What is being asked: Only one stretch of the listing below is wanted. Begin at the line that has "- rewrite (zsum_ext", stop after the line that has "induction l as [|c", and repeat every line in between exactly.

(Beginning of Records for this task)

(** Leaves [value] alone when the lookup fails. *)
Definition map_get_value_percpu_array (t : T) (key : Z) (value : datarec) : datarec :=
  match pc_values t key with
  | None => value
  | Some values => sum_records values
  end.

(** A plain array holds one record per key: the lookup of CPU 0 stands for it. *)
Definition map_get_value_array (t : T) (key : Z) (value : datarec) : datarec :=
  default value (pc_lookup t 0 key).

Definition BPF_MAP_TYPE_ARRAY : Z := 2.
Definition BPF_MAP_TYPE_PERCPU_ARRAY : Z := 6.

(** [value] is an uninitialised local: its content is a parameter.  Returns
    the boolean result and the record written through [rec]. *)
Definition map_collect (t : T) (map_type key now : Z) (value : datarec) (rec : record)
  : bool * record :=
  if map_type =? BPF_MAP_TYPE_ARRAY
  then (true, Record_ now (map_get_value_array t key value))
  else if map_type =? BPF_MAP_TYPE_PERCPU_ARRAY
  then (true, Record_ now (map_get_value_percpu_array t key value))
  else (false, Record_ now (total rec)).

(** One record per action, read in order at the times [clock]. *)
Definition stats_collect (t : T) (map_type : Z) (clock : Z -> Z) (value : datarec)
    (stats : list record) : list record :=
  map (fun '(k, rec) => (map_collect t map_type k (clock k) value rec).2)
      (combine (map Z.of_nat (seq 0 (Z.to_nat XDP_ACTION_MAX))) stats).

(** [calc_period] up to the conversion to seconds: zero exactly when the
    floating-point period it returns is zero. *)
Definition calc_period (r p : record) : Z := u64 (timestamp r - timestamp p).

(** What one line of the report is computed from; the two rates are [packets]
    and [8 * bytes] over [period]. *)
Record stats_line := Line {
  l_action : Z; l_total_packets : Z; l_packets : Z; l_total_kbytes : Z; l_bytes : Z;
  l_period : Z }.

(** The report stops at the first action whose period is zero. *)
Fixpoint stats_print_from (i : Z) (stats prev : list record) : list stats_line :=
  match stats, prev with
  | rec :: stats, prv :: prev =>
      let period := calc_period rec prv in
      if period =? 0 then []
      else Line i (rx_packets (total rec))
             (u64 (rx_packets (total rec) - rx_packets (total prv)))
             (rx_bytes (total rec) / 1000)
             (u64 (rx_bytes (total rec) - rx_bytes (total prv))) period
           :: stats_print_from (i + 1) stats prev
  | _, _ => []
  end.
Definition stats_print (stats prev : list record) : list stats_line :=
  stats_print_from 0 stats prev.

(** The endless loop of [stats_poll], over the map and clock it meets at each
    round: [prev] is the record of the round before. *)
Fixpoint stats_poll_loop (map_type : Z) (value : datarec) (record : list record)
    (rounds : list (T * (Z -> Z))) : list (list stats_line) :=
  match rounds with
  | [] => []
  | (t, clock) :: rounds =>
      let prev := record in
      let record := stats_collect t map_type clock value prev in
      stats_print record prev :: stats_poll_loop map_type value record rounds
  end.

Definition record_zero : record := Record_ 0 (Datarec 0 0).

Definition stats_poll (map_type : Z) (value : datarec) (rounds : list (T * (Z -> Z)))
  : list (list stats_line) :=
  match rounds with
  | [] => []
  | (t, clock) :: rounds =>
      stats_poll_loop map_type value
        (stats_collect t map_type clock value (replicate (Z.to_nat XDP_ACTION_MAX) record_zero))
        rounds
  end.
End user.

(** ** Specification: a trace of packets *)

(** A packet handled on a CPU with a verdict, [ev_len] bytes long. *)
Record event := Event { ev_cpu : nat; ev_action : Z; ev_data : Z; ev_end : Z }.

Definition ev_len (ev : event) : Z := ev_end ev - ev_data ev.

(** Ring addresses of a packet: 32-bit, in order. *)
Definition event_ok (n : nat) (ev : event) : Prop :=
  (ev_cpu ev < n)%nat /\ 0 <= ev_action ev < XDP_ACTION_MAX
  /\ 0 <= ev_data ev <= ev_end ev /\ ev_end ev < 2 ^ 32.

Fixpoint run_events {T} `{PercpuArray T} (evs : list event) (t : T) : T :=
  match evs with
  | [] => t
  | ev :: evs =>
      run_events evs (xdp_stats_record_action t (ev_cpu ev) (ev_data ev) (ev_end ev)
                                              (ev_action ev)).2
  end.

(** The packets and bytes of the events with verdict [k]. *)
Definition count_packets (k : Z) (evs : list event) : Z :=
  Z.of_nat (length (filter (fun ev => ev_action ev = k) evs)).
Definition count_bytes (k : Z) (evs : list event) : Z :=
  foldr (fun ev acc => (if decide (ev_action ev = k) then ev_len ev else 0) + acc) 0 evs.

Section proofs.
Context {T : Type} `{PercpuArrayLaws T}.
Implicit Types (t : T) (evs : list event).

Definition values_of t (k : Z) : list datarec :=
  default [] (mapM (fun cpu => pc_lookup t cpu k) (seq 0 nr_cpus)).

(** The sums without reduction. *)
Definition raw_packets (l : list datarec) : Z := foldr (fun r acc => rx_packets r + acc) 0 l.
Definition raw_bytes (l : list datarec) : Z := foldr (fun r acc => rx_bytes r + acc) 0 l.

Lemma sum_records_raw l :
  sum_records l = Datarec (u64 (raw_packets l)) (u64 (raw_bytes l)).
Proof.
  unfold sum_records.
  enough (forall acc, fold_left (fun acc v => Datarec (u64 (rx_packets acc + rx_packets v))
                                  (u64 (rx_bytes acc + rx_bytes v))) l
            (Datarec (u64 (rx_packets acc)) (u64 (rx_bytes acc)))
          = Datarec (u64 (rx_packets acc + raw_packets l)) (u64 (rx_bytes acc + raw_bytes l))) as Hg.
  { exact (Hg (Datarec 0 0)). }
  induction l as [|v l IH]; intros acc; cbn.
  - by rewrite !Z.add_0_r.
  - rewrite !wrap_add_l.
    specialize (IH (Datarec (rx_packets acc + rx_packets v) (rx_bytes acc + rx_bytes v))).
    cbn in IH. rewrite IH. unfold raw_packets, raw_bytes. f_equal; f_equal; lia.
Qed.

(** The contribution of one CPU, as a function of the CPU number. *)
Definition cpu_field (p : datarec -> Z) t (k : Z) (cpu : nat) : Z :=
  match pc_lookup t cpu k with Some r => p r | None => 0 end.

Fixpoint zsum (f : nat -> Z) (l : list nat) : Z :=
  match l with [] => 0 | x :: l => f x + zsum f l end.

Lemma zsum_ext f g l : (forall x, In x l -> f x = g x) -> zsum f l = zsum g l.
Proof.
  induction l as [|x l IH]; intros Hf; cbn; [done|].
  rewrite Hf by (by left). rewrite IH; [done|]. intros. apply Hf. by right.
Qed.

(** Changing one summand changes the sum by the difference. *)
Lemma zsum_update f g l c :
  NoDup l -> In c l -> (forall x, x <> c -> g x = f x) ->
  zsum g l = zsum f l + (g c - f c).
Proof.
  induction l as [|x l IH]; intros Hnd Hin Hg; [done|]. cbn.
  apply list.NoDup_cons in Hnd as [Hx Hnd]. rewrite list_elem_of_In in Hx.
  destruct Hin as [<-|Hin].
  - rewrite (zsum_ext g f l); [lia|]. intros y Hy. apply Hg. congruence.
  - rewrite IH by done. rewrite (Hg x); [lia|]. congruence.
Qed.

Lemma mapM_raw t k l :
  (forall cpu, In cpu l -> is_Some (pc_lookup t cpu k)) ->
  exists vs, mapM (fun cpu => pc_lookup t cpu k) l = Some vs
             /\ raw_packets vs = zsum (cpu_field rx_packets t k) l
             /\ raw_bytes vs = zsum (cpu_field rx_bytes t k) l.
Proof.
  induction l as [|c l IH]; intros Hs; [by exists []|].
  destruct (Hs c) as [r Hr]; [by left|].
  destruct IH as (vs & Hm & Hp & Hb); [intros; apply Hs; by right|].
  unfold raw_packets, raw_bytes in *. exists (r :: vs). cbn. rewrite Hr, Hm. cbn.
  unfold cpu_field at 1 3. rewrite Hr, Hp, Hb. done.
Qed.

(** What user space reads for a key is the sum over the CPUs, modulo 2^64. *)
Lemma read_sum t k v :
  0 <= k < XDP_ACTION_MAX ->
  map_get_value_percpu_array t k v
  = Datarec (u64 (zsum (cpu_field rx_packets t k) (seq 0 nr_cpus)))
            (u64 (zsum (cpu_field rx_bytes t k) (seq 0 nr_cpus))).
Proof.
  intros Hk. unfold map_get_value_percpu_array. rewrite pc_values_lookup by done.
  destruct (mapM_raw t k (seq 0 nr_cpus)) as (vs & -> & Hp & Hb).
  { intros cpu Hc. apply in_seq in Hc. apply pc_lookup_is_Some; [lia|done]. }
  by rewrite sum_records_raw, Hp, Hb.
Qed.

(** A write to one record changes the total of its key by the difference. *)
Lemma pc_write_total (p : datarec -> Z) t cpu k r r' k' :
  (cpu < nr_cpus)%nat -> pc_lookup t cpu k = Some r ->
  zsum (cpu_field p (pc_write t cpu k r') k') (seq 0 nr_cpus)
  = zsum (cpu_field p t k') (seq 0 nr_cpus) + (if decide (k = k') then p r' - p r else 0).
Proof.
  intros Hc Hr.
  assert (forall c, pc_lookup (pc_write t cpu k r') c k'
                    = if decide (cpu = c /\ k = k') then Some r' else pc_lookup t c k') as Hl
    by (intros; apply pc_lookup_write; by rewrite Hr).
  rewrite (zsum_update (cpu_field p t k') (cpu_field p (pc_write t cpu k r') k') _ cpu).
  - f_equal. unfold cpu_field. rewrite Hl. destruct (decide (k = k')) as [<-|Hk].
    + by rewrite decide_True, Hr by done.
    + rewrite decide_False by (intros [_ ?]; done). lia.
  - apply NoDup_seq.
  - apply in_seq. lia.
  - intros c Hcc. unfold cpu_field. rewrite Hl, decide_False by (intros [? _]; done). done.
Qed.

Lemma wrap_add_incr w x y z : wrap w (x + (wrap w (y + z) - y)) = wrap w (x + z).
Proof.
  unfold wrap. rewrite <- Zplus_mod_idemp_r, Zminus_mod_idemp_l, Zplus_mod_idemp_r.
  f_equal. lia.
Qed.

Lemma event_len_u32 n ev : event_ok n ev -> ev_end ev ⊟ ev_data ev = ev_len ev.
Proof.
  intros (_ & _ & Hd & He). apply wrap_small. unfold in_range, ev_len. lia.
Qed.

(End of Records for this task)

Exercise response:
  - rewrite (zsum_ext g f l); [lia|]. intros y Hy. apply Hg. congruence.
  - rewrite IH by done. rewrite (Hg x); [lia|]. congruence.
Qed.

Lemma mapM_raw t k l :
  (forall cpu, In cpu l -> is_Some (pc_lookup t cpu k)) ->
  exists vs, mapM (fun cpu => pc_lookup t cpu k) l = Some vs
             /\ raw_packets vs = zsum (cpu_field rx_packets t k) l
             /\ raw_bytes vs = zsum (cpu_field rx_bytes t k) l.
Proof.
  induction l as [|c l IH]; intros Hs; [by exists []|].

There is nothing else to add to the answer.